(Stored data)

Content starts

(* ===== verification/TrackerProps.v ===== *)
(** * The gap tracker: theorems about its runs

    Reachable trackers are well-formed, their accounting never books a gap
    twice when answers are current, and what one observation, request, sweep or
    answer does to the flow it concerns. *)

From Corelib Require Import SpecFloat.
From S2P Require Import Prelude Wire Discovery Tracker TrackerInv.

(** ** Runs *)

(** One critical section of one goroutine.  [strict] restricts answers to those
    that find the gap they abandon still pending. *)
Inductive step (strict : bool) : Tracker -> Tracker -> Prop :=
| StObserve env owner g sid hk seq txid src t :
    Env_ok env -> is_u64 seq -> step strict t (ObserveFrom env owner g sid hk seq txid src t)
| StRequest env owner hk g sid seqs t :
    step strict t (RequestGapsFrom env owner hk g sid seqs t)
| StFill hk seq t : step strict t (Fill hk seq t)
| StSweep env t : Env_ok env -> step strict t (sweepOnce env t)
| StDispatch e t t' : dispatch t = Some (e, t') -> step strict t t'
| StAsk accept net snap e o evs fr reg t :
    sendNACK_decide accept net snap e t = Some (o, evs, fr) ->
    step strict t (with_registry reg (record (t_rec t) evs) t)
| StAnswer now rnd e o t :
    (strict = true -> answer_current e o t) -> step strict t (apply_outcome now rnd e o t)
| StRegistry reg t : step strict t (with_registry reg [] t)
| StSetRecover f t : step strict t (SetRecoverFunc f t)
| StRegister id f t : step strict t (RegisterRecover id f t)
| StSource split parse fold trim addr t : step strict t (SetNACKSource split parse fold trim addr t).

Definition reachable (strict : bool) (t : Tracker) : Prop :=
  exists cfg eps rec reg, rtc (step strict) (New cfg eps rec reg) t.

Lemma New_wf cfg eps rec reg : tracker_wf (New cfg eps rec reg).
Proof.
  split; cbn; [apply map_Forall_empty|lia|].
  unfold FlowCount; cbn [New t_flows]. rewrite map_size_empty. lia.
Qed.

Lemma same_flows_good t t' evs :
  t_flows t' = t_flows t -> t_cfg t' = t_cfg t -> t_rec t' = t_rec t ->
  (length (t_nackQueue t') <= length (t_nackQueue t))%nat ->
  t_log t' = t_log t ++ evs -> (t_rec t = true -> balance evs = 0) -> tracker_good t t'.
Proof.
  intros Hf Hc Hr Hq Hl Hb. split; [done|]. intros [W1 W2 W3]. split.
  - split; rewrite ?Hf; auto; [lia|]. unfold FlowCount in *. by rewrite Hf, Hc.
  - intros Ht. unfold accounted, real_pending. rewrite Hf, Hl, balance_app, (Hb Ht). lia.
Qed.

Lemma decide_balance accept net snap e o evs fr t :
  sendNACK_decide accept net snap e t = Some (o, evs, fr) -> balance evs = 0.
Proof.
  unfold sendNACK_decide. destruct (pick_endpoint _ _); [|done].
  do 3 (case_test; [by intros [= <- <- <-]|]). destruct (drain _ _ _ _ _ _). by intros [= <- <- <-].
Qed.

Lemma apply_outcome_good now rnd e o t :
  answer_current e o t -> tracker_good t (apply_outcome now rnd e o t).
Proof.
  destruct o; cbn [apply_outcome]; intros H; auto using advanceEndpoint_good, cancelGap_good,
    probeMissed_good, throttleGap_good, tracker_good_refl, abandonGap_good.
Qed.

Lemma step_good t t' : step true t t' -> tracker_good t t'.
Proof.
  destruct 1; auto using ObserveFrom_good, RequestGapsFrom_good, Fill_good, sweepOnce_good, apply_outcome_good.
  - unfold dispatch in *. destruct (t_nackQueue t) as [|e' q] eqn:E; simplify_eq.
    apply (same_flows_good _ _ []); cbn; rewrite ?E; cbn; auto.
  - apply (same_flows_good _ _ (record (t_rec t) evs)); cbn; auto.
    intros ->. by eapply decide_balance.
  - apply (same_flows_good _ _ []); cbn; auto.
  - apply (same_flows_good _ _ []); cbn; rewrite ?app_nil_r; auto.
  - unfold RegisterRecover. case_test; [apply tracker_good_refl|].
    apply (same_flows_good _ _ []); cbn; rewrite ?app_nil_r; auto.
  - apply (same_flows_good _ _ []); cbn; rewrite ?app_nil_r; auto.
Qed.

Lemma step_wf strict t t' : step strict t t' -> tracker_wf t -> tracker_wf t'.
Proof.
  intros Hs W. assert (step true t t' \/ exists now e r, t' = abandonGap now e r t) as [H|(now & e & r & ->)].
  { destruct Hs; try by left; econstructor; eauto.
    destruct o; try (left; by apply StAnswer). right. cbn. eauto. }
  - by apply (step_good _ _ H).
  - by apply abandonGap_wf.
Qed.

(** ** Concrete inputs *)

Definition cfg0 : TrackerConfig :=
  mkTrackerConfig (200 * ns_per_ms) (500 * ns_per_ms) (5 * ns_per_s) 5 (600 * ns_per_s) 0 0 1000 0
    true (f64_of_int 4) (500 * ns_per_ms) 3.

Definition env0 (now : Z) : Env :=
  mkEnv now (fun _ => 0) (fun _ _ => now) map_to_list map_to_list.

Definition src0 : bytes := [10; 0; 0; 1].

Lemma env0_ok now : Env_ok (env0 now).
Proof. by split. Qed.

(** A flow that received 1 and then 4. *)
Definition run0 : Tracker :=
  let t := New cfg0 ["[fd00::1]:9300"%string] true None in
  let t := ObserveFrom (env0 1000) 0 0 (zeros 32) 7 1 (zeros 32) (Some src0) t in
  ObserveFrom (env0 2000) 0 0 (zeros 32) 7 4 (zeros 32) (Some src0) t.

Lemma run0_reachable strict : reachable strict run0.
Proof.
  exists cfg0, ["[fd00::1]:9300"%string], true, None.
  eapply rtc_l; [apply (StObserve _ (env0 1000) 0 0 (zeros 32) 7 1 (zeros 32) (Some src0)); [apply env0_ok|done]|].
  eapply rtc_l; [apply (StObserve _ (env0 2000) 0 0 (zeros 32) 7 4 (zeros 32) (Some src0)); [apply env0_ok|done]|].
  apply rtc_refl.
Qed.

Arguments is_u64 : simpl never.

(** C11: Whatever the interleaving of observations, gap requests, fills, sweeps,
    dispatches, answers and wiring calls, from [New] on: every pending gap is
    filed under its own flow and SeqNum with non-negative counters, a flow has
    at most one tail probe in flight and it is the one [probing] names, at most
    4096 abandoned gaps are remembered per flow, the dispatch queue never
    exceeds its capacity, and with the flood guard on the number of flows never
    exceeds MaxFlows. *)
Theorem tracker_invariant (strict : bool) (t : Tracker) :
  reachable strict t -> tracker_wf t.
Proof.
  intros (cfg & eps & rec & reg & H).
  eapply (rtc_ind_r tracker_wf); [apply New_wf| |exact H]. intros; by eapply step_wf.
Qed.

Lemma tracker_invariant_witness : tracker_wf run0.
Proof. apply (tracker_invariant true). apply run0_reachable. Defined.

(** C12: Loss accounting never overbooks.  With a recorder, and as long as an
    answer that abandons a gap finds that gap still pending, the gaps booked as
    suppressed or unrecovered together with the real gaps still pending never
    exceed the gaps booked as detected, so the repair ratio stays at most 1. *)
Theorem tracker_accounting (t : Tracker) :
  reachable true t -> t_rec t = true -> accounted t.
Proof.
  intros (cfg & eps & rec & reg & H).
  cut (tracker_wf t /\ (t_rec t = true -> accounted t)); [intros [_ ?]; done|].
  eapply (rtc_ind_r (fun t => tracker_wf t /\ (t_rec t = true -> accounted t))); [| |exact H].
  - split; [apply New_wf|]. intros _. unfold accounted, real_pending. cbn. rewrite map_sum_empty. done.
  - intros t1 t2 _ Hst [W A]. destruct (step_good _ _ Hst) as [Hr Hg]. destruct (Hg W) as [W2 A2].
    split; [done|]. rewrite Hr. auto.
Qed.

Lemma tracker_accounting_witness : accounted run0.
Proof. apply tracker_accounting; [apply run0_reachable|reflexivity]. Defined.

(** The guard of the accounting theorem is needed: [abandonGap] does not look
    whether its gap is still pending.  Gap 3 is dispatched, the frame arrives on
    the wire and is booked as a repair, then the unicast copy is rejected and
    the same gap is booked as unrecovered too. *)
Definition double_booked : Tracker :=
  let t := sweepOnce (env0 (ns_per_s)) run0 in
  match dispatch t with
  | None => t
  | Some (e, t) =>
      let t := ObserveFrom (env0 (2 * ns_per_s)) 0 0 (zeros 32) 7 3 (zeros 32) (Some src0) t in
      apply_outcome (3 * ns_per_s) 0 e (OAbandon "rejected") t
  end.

Content ends
Content starts

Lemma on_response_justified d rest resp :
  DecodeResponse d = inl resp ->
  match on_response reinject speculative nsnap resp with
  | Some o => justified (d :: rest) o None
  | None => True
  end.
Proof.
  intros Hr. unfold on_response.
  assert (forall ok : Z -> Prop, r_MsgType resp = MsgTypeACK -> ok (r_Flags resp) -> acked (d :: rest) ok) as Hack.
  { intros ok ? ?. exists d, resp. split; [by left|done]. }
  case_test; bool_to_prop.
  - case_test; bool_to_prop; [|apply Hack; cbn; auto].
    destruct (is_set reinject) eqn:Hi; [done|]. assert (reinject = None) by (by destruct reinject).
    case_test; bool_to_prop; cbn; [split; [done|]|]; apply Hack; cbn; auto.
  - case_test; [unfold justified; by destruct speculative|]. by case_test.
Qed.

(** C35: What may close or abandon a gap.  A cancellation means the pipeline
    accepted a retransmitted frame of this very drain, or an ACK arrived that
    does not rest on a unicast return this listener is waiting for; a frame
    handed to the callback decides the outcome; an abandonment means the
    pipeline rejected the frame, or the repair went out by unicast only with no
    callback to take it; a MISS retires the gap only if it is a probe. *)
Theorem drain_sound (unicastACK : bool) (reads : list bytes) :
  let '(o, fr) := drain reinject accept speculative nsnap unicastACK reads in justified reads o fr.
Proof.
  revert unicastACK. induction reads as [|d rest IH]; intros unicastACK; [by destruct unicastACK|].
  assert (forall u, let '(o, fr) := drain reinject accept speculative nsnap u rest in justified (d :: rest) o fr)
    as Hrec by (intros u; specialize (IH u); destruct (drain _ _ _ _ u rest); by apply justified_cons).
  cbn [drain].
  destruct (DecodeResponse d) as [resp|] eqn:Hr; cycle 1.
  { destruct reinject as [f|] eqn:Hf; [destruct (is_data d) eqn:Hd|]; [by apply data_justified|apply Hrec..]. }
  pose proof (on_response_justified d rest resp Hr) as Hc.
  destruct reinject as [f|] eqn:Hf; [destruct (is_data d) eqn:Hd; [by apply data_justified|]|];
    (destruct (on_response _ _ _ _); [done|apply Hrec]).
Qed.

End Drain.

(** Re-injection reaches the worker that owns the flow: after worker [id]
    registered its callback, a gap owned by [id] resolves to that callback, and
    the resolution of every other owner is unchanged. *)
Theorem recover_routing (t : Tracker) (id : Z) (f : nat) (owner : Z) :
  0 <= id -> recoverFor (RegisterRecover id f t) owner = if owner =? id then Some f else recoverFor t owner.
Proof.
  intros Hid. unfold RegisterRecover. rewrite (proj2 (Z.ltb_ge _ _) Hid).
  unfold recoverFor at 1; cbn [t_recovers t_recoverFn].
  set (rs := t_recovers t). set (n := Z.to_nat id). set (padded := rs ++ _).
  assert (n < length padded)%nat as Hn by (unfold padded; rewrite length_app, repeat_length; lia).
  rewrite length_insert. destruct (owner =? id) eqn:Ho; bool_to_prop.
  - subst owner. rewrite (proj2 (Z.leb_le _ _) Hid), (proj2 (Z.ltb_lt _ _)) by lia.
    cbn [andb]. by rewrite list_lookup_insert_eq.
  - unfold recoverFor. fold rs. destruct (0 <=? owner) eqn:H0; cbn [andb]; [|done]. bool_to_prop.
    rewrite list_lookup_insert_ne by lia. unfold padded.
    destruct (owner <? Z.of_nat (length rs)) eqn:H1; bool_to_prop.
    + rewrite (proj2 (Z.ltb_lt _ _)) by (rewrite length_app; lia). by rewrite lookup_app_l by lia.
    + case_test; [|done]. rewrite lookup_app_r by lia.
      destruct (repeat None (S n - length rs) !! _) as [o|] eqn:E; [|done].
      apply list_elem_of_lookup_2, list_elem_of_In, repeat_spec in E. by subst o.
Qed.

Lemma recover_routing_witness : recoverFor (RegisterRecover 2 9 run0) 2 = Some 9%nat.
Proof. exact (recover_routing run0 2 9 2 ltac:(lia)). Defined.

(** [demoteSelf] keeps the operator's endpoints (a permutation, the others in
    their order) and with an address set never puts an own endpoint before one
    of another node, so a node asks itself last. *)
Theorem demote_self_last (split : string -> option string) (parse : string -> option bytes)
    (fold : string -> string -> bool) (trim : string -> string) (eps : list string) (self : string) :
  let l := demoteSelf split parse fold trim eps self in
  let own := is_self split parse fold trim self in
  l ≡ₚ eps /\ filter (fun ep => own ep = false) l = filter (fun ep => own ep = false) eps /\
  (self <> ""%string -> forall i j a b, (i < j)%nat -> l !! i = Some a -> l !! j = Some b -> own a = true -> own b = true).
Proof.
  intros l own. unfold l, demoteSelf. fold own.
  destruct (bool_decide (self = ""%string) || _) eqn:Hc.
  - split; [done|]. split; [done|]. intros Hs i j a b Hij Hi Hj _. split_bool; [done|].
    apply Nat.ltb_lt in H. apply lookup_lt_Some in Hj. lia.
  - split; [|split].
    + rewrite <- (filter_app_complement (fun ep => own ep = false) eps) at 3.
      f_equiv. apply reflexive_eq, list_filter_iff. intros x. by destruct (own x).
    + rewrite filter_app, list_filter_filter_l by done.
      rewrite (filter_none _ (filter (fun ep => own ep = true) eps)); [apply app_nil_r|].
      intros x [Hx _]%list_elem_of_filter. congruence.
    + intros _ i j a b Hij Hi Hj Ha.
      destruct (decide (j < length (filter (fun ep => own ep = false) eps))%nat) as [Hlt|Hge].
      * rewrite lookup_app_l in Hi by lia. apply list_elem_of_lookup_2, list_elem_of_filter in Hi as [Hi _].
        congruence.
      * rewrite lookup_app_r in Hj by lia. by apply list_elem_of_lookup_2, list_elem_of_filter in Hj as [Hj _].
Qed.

Content ends

* _YOUR ASSIGNMENT_
Which lines in the records above hold the string "eauto"? Copy each of them.

* _EXERCISE SOLUTION_
  { destruct Hs; try by left; econstructor; eauto.
    destruct o; try (left; by apply StAnswer). right. cbn. eauto. }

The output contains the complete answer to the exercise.